For more Pumpkin Fest Riot news, visit FreeKeene.com.
After I got off-the-air from my live Saturday radio program (on which we discussed the initial Pumpkin Fest 2014 riots), I headed back down to the college. At the time, there was a helicopter broadcasting a message to disperse or be arrested. I arrived at the gateway to Keene State College – Winchester St. to witness a huge throng of police marching down the street. I quickly pulled out my camera and began to record:
After walking around the nearest building on campus, in full view of the line of police, activists walked onto campus and right back over to Winchester St. We continued walking west on Winchester and no cops said anything to us there. However, we again went on campus and came back out on Madison St., on the west end of the college. Here there were several police standing around the intersection and one of them told me we couldn’t pass, despite college students walking down Winchester St. immediately behind them.
The solution, (visible on the graphic to the right) was simply to walk 30 feet south and cut through the parking lot, back to Winchester St., wherein we were easily able to walk right past the same officers moments later.
What the hell was the point of these chokepoints anyway? The riots had been over for a while by now. It seemed the police were just enforcing arbitrary lines, and not very effectively or consistently. After checking out the police staging area, which the BEARCAT never actually left (thankfully), we came back to Winchester and Madison, where a very large group of armored and other police had gathered despite nothing at all happening there. It appeared they were preparing for transport elsewhere, however, before they could take off, three guys walked up from the dorms in search of late-night eats at the Campus Convenience store on the southeast corner.

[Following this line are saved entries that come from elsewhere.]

(* ===== verification/Protocol.v ===== *)
(** * A market and all its positions

    The state machine that the instructions of the program drive: one market, the supply
    and the borrow positions opened on it, and the operations on them in any order, with
    any amounts, clock values and prices.  An instruction that fails leaves no trace (the
    transaction is rolled back), so only successful operations are steps.

    The invariant [accounted] says that the totals of the market are the sums over the
    positions: nobody's shares or collateral appear or disappear. *)
From stdpp Require Import gmap fin_maps.
From S2P Require Import Prelude.
From S2P Require Import Errors.
From S2P Require Import Monad.
From S2P Require Import FixedPoint.
From S2P Require Import FixedFacts.
From S2P Require Import SharesTracker.
From S2P Require Import Pda.
From S2P Require Import OracleRate.
From S2P Require Import Oracle.
From S2P Require Import GlobalConfig.
From S2P Require Import MarketConfig.
From S2P Require Import SupplyPosition.
From S2P Require Import BorrowPosition.
From S2P Require Import PositionFacts.
From S2P Require Import CollateralVault.
From S2P Require Import SupplyVault.
From S2P Require Import Market.
From S2P Require Import Creation.

(** ** Sums over the positions *)

Section Sums.
Context {A : Type} (f : A -> Z).

Definition map_sum (m : gmap Pubkey A) : Z := map_fold (fun _ a acc => f a + acc) 0 m.

Lemma map_sum_empty : map_sum ∅ = 0.
Proof. apply map_fold_empty. Qed.

Lemma map_sum_new m k a : m !! k = None -> map_sum (<[k := a]> m) = f a + map_sum m.
Proof.
  intros Hk. unfold map_sum. rewrite map_fold_insert_L; [done | | done].
  intros. lia.
Qed.

Lemma map_sum_update m k a b :
  m !! k = Some a -> map_sum (<[k := b]> m) = map_sum m - f a + f b.
Proof.
  intros Hk. rewrite <- (insert_delete_id m k a Hk) at 2.
  rewrite <- (insert_delete_eq m k b).
  rewrite !map_sum_new by apply lookup_delete_eq. lia.
Qed.

Lemma map_sum_bound m k a :
  map_Forall (fun _ x => 0 <= f x) m -> m !! k = Some a -> 0 <= f a <= map_sum m.
Proof.
  revert k a. induction m as [| i x m Hi IH] using map_ind; intros k a Hall Hk.
  - by rewrite lookup_empty in Hk.
  - apply map_Forall_insert in Hall as [Hx Hall]; [| done].
    rewrite map_sum_new by done.
    assert (Hnn : 0 <= map_sum m).
    { clear -Hall. induction m as [| j y m Hj IH] using map_ind.
      - by rewrite map_sum_empty.
      - apply map_Forall_insert in Hall as [Hy Hall]; [| done].
        rewrite map_sum_new by done. specialize (IH Hall). lia. }
    destruct (decide (k = i)) as [-> | Hne].
    + rewrite lookup_insert_eq in Hk. simplify_eq. lia.
    + rewrite lookup_insert_ne in Hk by done. specialize (IH k a Hall Hk). lia.
Qed.

End Sums.

(** ** States and operations *)

Record Protocol : Type := mkProtocol {
  the_market : Market;
  suppliers : gmap Pubkey SupplyPosition;
  borrowers : gmap Pubkey BorrowPosition }.

(** Instructions on the market alone: the clock, the fees, donations, the parts of
    [UpdateConfig], and the number of whitelisted liquidators. *)
Inductive MarketOp : Type :=
| SyncClock (unix_timestamp : Z)
| RedeemProtocolFees
| RedeemCuratorFees
| DonateSupply (atoms : Z)
| SetSupplyOracle (c : OracleConfig)
| SetCollateralOracle (c : OracleConfig)
| UpdateLtv (l : LtvConfig)
| UpdateMaxUtilisation (r : IFixedPoint)
| UpdateMaxSupply (atoms : Z)
| SetFee (bps : Z)
| SyncGlobalConfig (g : GlobalConfig)
| AddLiquidator
| RemoveLiquidator.

Inductive SupplyOp : Type :=
| Lend (atoms : Z)
| Withdraw (atoms : Z)
| WithdrawAll.
(* ===== verification/OracleProgram.v ===== *)
(** * The oracle program

    [programs/autara-oracle/src/lib.rs]: anyone may open a price feed; the signer that opens
    it becomes its authority, and only the authority may push prices to it afterwards.  The
    accounts are the bytes of [PythPriceAccount] ([autara-lib/src/oracle/pyth.rs]). *)
From stdpp Require Import gmap relations.
From S2P Require Import Prelude.
From S2P Require Import Errors.
From S2P Require Import Monad.
From S2P Require Import FixedPoint.
From S2P Require Import Bytes.
From S2P Require Import Pda.
From S2P Require Import OracleRate.
From S2P Require Import Oracle.
From S2P Require Import ProgramErrors.
From S2P Require Import Accounts.
From S2P Require Import FixedFacts.

(** ** Data *)

Module Feed.
Record Metadata : Type := mkMetadata {
  slot : Z;
  proof_available_time : Z;
  prev_publish_time : Z }.
Record PythPrice : Type := mkPythPrice {
  id : list Z;
  price : PythPriceData;
  ema_price : PythPriceData;
  metadata : Metadata }.
Record PythPriceAccount : Type := mkPythPriceAccount {
  pyth_price : PythPrice;
  authority : Pubkey }.
End Feed.

(** The [repr(C)] layout, written and read. *)
Definition price_data_bytes (d : PythPriceData) : list Z :=
  le_bytes 8 (pd_price d) ++ le_bytes 8 (pd_conf d) ++ le_bytes 8 (pd_expo d)
  ++ le_bytes 8 (pd_publish_time d).
Definition price_data_of (l : list Z) : PythPriceData :=
  mkPythPriceData (le_val (slice 0 8 l)) (le_val (slice 8 8 l)) (le_sval (slice 16 8 l))
    (le_sval (slice 24 8 l)).

Definition metadata_bytes (m : Feed.Metadata) : list Z :=
  le_bytes 8 (Feed.slot m) ++ le_bytes 8 (Feed.proof_available_time m)
  ++ le_bytes 8 (Feed.prev_publish_time m).
Definition metadata_of (l : list Z) : Feed.Metadata :=
  Feed.mkMetadata (le_val (slice 0 8 l)) (le_sval (slice 8 8 l)) (le_sval (slice 16 8 l)).

Definition price_bytes (p : Feed.PythPrice) : list Z :=
  Feed.id p ++ price_data_bytes (Feed.price p) ++ price_data_bytes (Feed.ema_price p)
  ++ metadata_bytes (Feed.metadata p).
Definition price_of (l : list Z) : Feed.PythPrice :=
  Feed.mkPythPrice (slice 0 32 l) (price_data_of (slice 32 32 l)) (price_data_of (slice 64 32 l))
    (metadata_of (slice 96 24 l)).

Definition account_bytes (a : Feed.PythPriceAccount) : list Z :=
  price_bytes (Feed.pyth_price a) ++ Feed.authority a.
Definition account_of (l : list Z) : Feed.PythPriceAccount :=
  Feed.mkPythPriceAccount (price_of (slice 0 PYTH_PRICE_SIZE l)) (slice PYTH_PRICE_SIZE 32 l).

Definition set_publish_time (t : Z) (d : PythPriceData) : PythPriceData :=
  mkPythPriceData (pd_price d) (pd_conf d) (pd_expo d) t.

(** ** The program *)

Section Ops.
Context {PC : PdaCrate} {CH : Chain} {SY : SystemProgram}.

(** The account of the feed after it, and whether the signer becomes its authority. *)
Definition ensure_feed_account (program_id signer : Pubkey) (oracle : AccountInfo)
  (lamports : Z) (feed_id : list Z) : Result ProgramError (AccountInfo * bool) :=
  let new_len := PYTH_PRICE_ACCOUNT_SIZE in
  if negb (bool_decide (ai_owner oracle = program_id)) then
    let '(_, bump) := find_program_address [feed_id] program_id in
    let? oracle := sys_invoke
      (Sys.create_account signer (ai_key oracle) (minimum_rent (Z.of_nat new_len))
         (Z.of_nat new_len) program_id [feed_id; [bump]]) oracle in
    Ok (oracle, true)
  else if (length (ai_data oracle) =? PYTH_PRICE_SIZE)%nat then
    let required := minimum_rent (Z.of_nat new_len) in
    let current := lamports in
    let? oracle :=
      (if current <? required
       then sys_invoke (Sys.transfer signer (ai_key oracle) (required - current)) oracle
       else Ok oracle) in
    Ok (realloc new_len oracle, true)
  else if negb (length (ai_data oracle) =? new_len)%nat then Err InvalidAccountData
  else Ok (oracle, false).

Definition apply_price_update (oracle_data : Feed.PythPriceAccount) (signer : Pubkey)
  (pyth_data : Feed.PythPrice) (just_created : bool) (unix_timestamp : Z)
  : Result ProgramError Feed.PythPriceAccount :=
  let? authority :=
    (if just_created then Ok signer
     else if negb (bool_decide (Feed.authority oracle_data = signer))
     then Err IncorrectAuthority
     else if negb (bool_decide (Feed.id (Feed.pyth_price oracle_data) = Feed.id pyth_data))
     then Err InvalidArgument
     else Ok (Feed.authority oracle_data)) in
  Ok (Feed.mkPythPriceAccount
        (Feed.mkPythPrice (Feed.id pyth_data)
           (set_publish_time unix_timestamp (Feed.price pyth_data))
           (set_publish_time unix_timestamp (Feed.ema_price pyth_data))
           (Feed.metadata pyth_data))
        authority).

(** [clock()]: no clock is a panic. *)
Definition clock (unix_timestamp : Z) : Result ProgramError Z :=
  if unix_timestamp =? 0 then Panic else Ok unix_timestamp.

(** The account of the feed after the instruction.  [lamports] is the balance of the feed
    account, [ts] the time of the chain. *)
Definition process_instruction (program_id : Pubkey) (accounts : list AccountInfo)
  (lamports : Z) (instruction_data : list Z) (ts : Z) : Result ProgramError AccountInfo :=
  match accounts with
  | signer :: oracle :: _ =>
    if negb (ai_is_signer signer) then Err MissingRequiredSignature
    else
      let? pyth_data :=
        (if (length instruction_data =? PYTH_PRICE_SIZE)%nat
         then Ok (price_of instruction_data) else Err InvalidInstructionData) in
      let? (oracle, just_created) := ensure_feed_account program_id (ai_key signer) oracle
                                       lamports (Feed.id pyth_data) in
      if negb (length (ai_data oracle) =? PYTH_PRICE_ACCOUNT_SIZE)%nat then Panic
      else
        let? ts := clock ts in
        let? updated := apply_price_update (account_of (ai_data oracle)) (ai_key signer)
                          pyth_data just_created ts in
        Ok (mkAccountInfo (ai_key oracle) (ai_owner oracle) (ai_is_signer oracle)
              (ai_is_writable oracle) (account_bytes updated))
  | _ => Err NotEnoughAccountKeys
  end.

End Ops.

(** * Facts about the oracle program

    A feed keeps the authority that opened it and the id it was opened with, nobody else can
    change it, and what its authority pushes is what the markets load. *)

(** ** The layout *)

Record price_data_ok (d : PythPriceData) : Prop := {
  pdo_price : is_u64 (pd_price d);
  pdo_conf : is_u64 (pd_conf d);
  pdo_expo : is_i64 (pd_expo d);
  pdo_time : is_i64 (pd_publish_time d) }.

Record price_ok (p : Feed.PythPrice) : Prop := {
  po_id : length (Feed.id p) = 32%nat;
  po_price : price_data_ok (Feed.price p);
  po_ema : price_data_ok (Feed.ema_price p);
  po_slot : is_u64 (Feed.slot (Feed.metadata p));
  po_proof : is_i64 (Feed.proof_available_time (Feed.metadata p));
  po_prev : is_i64 (Feed.prev_publish_time (Feed.metadata p)) }.

Lemma length_price_data d : length (price_data_bytes d) = 32%nat.
Proof. unfold price_data_bytes. by rewrite !length_app, !length_le_bytes. Qed.

Lemma length_metadata m : length (metadata_bytes m) = 24%nat.
Proof. unfold metadata_bytes. by rewrite !length_app, !length_le_bytes. Qed.

Lemma price_data_roundtrip d : price_data_ok d -> price_data_of (price_data_bytes d) = d.
Proof.
  intros [Hp Hc He Ht]. unfold price_data_of, price_data_bytes.
  cut_field 8%nat.
  rewrite !le_u64, !le_i64 by done. by destruct d.
Qed.

Lemma metadata_roundtrip m :
  is_u64 (Feed.slot m) -> is_i64 (Feed.proof_available_time m) ->
  is_i64 (Feed.prev_publish_time m) -> metadata_of (metadata_bytes m) = m.
Proof.
  intros Hs Hp Hv. unfold metadata_of, metadata_bytes.
  cut_field 8%nat.
  rewrite !le_u64, !le_i64 by done. by destruct m.
Qed.

Lemma length_price p : length (Feed.id p) = 32%nat -> length (price_bytes p) = PYTH_PRICE_SIZE.
Proof.
  intros H. unfold price_bytes. by rewrite !length_app, !length_price_data, length_metadata, H.
Qed.

(** What the markets read of a feed is what was written. *)
Lemma price_roundtrip p : price_ok p -> price_of (price_bytes p) = p.
Proof.
  intros [Hi Hp He Hs Hf Hv]. unfold price_of, price_bytes.
  rewrite (slice_first _ _ 32) by done.
  rewrite (slice_skip 32 32 32), (slice_skip 64 32 32), (slice_skip 96 24 32) by (done || lia).
  cbn [Nat.sub].
  rewrite (slice_first _ _ 32) by apply length_price_data.
  rewrite (slice_skip 32 32 32), (slice_skip 64 24 32) by (apply length_price_data || lia).
  cbn [Nat.sub].
  rewrite (slice_first _ _ 32), (slice_skip 32 24 32) by (apply length_price_data || lia).
  cbn [Nat.sub].
  rewrite (slice_whole 24) by apply length_metadata.
  rewrite !price_data_roundtrip, metadata_roundtrip by done. by destruct p.
Qed.

Lemma account_roundtrip a :
  price_ok (Feed.pyth_price a) -> length (Feed.authority a) = 32%nat ->
  length (account_bytes a) = PYTH_PRICE_ACCOUNT_SIZE /\ account_of (account_bytes a) = a.
Proof.
  intros Hp Ha. pose proof (length_price _ (po_id _ Hp)) as Hl.
  unfold account_of, account_bytes. split; [by rewrite length_app, Hl, Ha |].
  rewrite slice_first, (slice_skip _ _ PYTH_PRICE_SIZE) by (done || lia).
  rewrite Nat.sub_diag, slice_whole by done. rewrite price_roundtrip by done. by destruct a.
Qed.

Lemma price_data_of_ok l : Forall is_byte l -> length l = 32%nat -> price_data_ok (price_data_of l).
Proof.
  intros Hb Hl.
  constructor; [by apply le_val_u64 | by apply le_val_u64 | apply le_sval_i64 | apply le_sval_i64];
    (done || lia).
Qed.

Lemma price_of_ok l : Forall is_byte l -> length l = PYTH_PRICE_SIZE -> price_ok (price_of l).
Proof.
  intros Hb Hl. unfold PYTH_PRICE_SIZE in Hl.
  assert (length (slice 96 24 l) = 24%nat) by (apply length_slice; lia).
  assert (Forall is_byte (slice 96 24 l)) by (by apply Forall_slice).
  constructor; cbn [Feed.id Feed.price Feed.ema_price Feed.metadata price_of metadata_of
    Feed.slot Feed.proof_available_time Feed.prev_publish_time].
  - apply length_slice. lia.
  - apply price_data_of_ok; [by apply Forall_slice | apply length_slice; lia].
  - apply price_data_of_ok; [by apply Forall_slice | apply length_slice; lia].
  - by apply le_val_u64.
  - apply le_sval_i64; (done || lia).
  - apply le_sval_i64; (done || lia).
Qed.

(** ** One instruction *)

Lemma apply_price_update_ok a s p c ts a' :
  apply_price_update a s p c ts = Ok a' ->
  (c = true /\ Feed.authority a' = s \/
   Feed.authority a = s /\ Feed.authority a' = s /\
   Feed.id (Feed.pyth_price a) = Feed.id p) /\
  Feed.pyth_price a' = Feed.mkPythPrice (Feed.id p) (set_publish_time ts (Feed.price p))
                         (set_publish_time ts (Feed.ema_price p)) (Feed.metadata p).
Proof.
  unfold apply_price_update. intros H. destruct c; simpl in H; [injection H as <-; by split; [left |] |].
  destruct (bool_decide (Feed.authority a = s)) eqn:E1; simpl in H; [| done].
  destruct (bool_decide (Feed.id (Feed.pyth_price a) = Feed.id p)) eqn:E2; simpl in H; [| done].
  apply bool_decide_eq_true in E1, E2. injection H as <-. split; [right |]; done.
Qed.

Lemma updated_price_ok p ts :
  price_ok p -> is_i64 ts ->
  price_ok (Feed.mkPythPrice (Feed.id p) (set_publish_time ts (Feed.price p))
              (set_publish_time ts (Feed.ema_price p)) (Feed.metadata p)).
Proof. intros [Hi [] [] ? ? ?] Ht. by do 2 (constructor; simpl; try done). Qed.

Section Push.
Context {PC : PdaCrate} {CH : Chain} {SY : SystemProgram} {SL : SystemLaws SY}.

(** The account that is updated is the one passed, in the hands of the program, and an
    existing feed is passed on as it is. *)
Lemma ensure_feed_account_ok pid s o n i o' c :
  ensure_feed_account pid s o n i = Ok (o', c) ->
  ai_key o' = ai_key o /\ ai_owner o' = pid /\
  (ai_owner o = pid -> length (ai_data o) = PYTH_PRICE_ACCOUNT_SIZE -> o' = o /\ c = false) /\
  (c = false -> o' = o).
Proof.
  unfold ensure_feed_account. intros H.
  destruct (bool_decide (ai_owner o = pid)) eqn:E1; simpl in H.
  2: { apply bool_decide_eq_false in E1.
       destruct (find_program_address [i] pid) as [q b].
       destruct (sys_invoke _ o) as [x | |] eqn:E2; simpl in H; [| done..].
       injection H as <- <-. apply create_zeroes in E2 as (-> & -> & _). done. }
  apply bool_decide_eq_true in E1.
  destruct (length (ai_data o) =? PYTH_PRICE_SIZE)%nat eqn:E2; simpl in H.
  - apply Nat.eqb_eq in E2.
    destruct (_ <? _) eqn:E3 in H; simpl in H.
    + destruct (sys_invoke _ o) as [x | |] eqn:E4; simpl in H; [| done..].
      injection H as <- <-. apply transfer_keeps in E4 as (H1 & H2 & _).
      cbn [realloc with_data ai_key ai_owner ai_data]. rewrite H1, H2.
      split_and!; [done | done | by rewrite E2 | done].
    + injection H as <- <-. simpl. split_and!; [done | done | by rewrite E2 | done].
  - destruct (length (ai_data o) =? PYTH_PRICE_ACCOUNT_SIZE)%nat eqn:E3; simpl in H; [| done].
    by injection H as <- <-.
Qed.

Despite them being in the exact same place I was just minutes earlier, these young men were told to “GO HOME!” over and over with the demand being shouted by multiple officers. Within moments, the officers swarmed and attacked the guys (jump right to that part of the video), who had stated they were hungry. Did the officers behave differently toward them than they did me because there were more of the police present when the guys walked up?
This action by the police, like the arrest of the guy walking down the sidewalk earlier in the day, was completely unnecessary and outrageous. These guys wanted some munchies, not to eat pavement. They had not hurt anyone and had not threatened anyone. This is pure escalation. Not long after, city boss John MacLean and police chief Ken Meola are seen laughing it up across the street, ironically in front of “Alpha Dogs” eatery.
Stay tuned to Free Keene for the latest on the Pumpkin Fest 2014 Riots.
Wait a minute. After a riot, two guys, one of whom obviously has no respect for the officers we pay to protect us has the munchies and decides to walk through the police borders. The video starts with the confrontation and doesn’t show the guys asking the cops if they could pass. Maybe they didn’t ask because they felt they didn’t have to, though I would have, because the situation was not normal. It was fraught. And it looks like they chose to challenge police who had been on the streets all day dealing with drunken assholes. Yeah it looks like a takedown of a couple of defiant (tho you choose “hungry”) guys, but they both looked fine by the end. I didn’t see any blood or bruises, and I don’t know, but if one of those cops had hit that mouthy guy in the face — even once — he wouldn’t have looked so healthy.
I noticed that one of the goals stated again and again at Keenevention is “media production” by which speakers mean attracting media and buzzing social media. While an effective tool, for sure, I think it might be easy to have that goal sometime supersede the simple, admirable goal of “keeping small town law enforcement peaceful an accountable.” Hyperbole creeps in and credibility falls apart. I’ve had a similar rational though dissenting observation removed by the administrators of Keenevention, and I truly hope you keep this one posted, in the spirit freedom and liberty.